# executorch
**Repository Path**: yi_yun/executorch
## Basic Information
- **Project Name**: executorch
- **Description**: On-device AI across mobile, embedded and edge for PyTorch
- **Primary Language**: Unknown
- **License**: BSD-3-Clause
- **Default Branch**: main
- **Homepage**: None
- **GVP Project**: No
## Statistics
- **Stars**: 0
- **Forks**: 0
- **Created**: 2025-11-12
- **Last Updated**: 2025-11-12
## Categories & Tags
**Categories**: Uncategorized
**Tags**: None
## README
ExecuTorch
On-device AI inference powered by PyTorch
**ExecuTorch** is PyTorch's unified solution for deploying AI models on-device—from smartphones to microcontrollers—built for privacy, performance, and portability. It powers Meta's on-device AI across **Instagram, WhatsApp, Quest 3, Ray-Ban Meta Smart Glasses**, and [more](https://docs.pytorch.org/executorch/main/success-stories.html).
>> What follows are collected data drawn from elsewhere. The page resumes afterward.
(** [shutdown] overtakes client 0, which has connection 0; client 1 takes the slot
    and closes connection 0; client 0 gives the slot back as DEAD, and the janitor
    replaces its connection before client 1 has stored the new one. *)
Definition two_finish : list (thread * label) :=
  [(Client 0, Call); (Client 1, Call); (Client 0, Tau); (Client 1, Tau); (Client 0, Tau); (Client 1, Tau);
   (Closer, Call); (Closer, Tau); (Client 0, Tau); (Client 0, Tau); (Client 1, Tau); (Client 1, Tau); (Closer, Tau);
   (Client 1, Tau); (Client 1, Connect true); (Client 1, Tau); (Client 1, Tau);
   (Client 0, Reset false false); (Client 0, Tau);
   (Janitor, Tau); (Janitor, Tau); (Janitor, Connect true); (Janitor, Tau); (Janitor, Tau)].

(** C23: when [shutdown] runs while clients are inside [acquire_slot], the books no
    longer balance: two clients can run [replace_conn] on the same slot, and the
    connection of the one is overwritten by the other, in no slot and in no
    variable, and never closed; and with the janitor running a connection can be
    passed to [PQfinish] twice. *)
Theorem replace_conn_races :
  (∃ s k, pool_reachable false (λ _, true) small_config 3 s ∧ valid_config small_config ∧
     clients s = [Leased 0; ASetHint 1; ASetHint 1] ∧ (k < connected (pool s))%nat ∧
     (k ∉ finished (pool s)) ∧ (k ∉ slot_conns (pool s)) ∧ k ∉ pendings s) ∧
  (∃ s, pool_reachable false (λ _, true) one_config 2 s ∧ valid_config one_config ∧
     finished (pool s) = [0; 0]%nat).
Proof.
  split.
  - destruct (run_schedule two_replace (pool_initial (λ _, true) small_config 3)) as [s|] eqn:E; [|by vm_compute in E].
    exists s, 1%nat. split; [by eapply run_schedule_sound|]. split; [apply small_config_valid|].
    vm_compute in E. injection E as <-. vm_compute. split_and!; [done|lia|..]; by rewrite ?list_elem_of_singleton;
      intros H; repeat (apply elem_of_cons in H as [?|H]; [done|]); apply elem_of_nil in H.
  - destruct (run_schedule two_finish (pool_initial (λ _, true) one_config 2)) as [s|] eqn:E; [|by vm_compute in E].
    exists s. split; [by eapply run_schedule_sound|]. split; [by apply validate_ok; vm_compute|].
    vm_compute in E. by injection E as <-.
Qed.

(** ** [acquire_slot] on its own *)

(** A client that runs without interference, the server answering as [oks] says. *)
Definition alone_label (oks : nat → bool) (p : Pool) (c : client_pc) : label :=
  match c with ACreate start i => Connect (oks (index p start i)) | _ => Tau end.
Definition alone_step (oks : nat → bool) (a b : Pool * client_pc) : Prop :=
  client_step (alone_label oks a.1 a.2) a.1 a.2 = Some b.

Definition outcome (r : option nat) : client_pc := match r with Some idx => Leased idx | None => Exhausted end.

Lemma scan_inactive_alone oks n start i p :
  (i + n = capacity p)%nat →
  let '(r, p') := scan_inactive oks n start i p in
  rtc (alone_step oks) (p, AInactive start i) (p', outcome r).
Proof.
  revert i p. induction n as [|n IH]; intros i p Hn; cbn [scan_inactive].
  { apply rtc_once. unfold alone_step. simpl. destruct (Nat.ltb_spec i (capacity p)); [lia|done]. }
  destruct (compare_exchange p (index p start i) INACTIVE USED) as [won p1] eqn:E.
  pose proof (compare_exchange_shape _ _ _ _ _ _ E) as Hsh.
  assert (alone_step oks (p, AInactive start i) (p1, if won then ACreate start i else AInactive start (S i))) as H1.
  { unfold alone_step. simpl. destruct (Nat.ltb_spec i (capacity p)); [|lia]. by rewrite E. }
  assert (index p1 start i = index p start i) as Ei by by apply index_config, Hsh.
  destruct won.
  - destruct (create_connection (oks (index p start i)) p1) as [r p2] eqn:Ec.
    pose proof (create_connection_shape _ _ _ _ Ec) as Hsh2.
    assert (alone_step oks (p1, ACreate start i)
              (p2, match r with Some c => AReplace (index p1 start i) c | None => ADead start i end)) as H2.
    { unfold alone_step. simpl. by rewrite Ei, Ec. }
    destruct r as [c|].
    + eapply rtc_l; [exact H1|]. eapply rtc_l; [exact H2|]. rewrite Ei.
      do 3 (eapply rtc_l; [by unfold alone_step|]). by eapply rtc_once.
    + specialize (IH (S i) (store_status p2 (index p start i) DEAD)).
      destruct (scan_inactive oks n start (S i) _) as [r' p'].
      eapply rtc_l; [exact H1|]. eapply rtc_l; [exact H2|]. eapply rtc_l; [by unfold alone_step|].
      rewrite (index_config p1 p2), Ei by apply Hsh2. apply IH.
      rewrite (capacity_shape _ _ (store_status_shape _ _ _)), (capacity_shape _ _ Hsh2), (capacity_shape _ _ Hsh). lia.
  - specialize (IH (S i) p1). destruct (scan_inactive oks n start (S i) p1) as [r' p'].
    eapply rtc_l; [exact H1|]. apply IH. rewrite (capacity_shape _ _ Hsh). lia.
Qed.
Deploy **LLMs, vision, speech, and multimodal models** with the same PyTorch APIs you already know—accelerating research to production with seamless model export, optimization, and deployment. No manual C++ rewrites. No format conversions. No vendor lock-in.
📘 Table of Contents
- [Why ExecuTorch?](#why-executorch)
- [How It Works](#how-it-works)
- [Quick Start](#quick-start)
- [Installation](#installation)
- [Export and Deploy in 3 Steps](#export-and-deploy-in-3-steps)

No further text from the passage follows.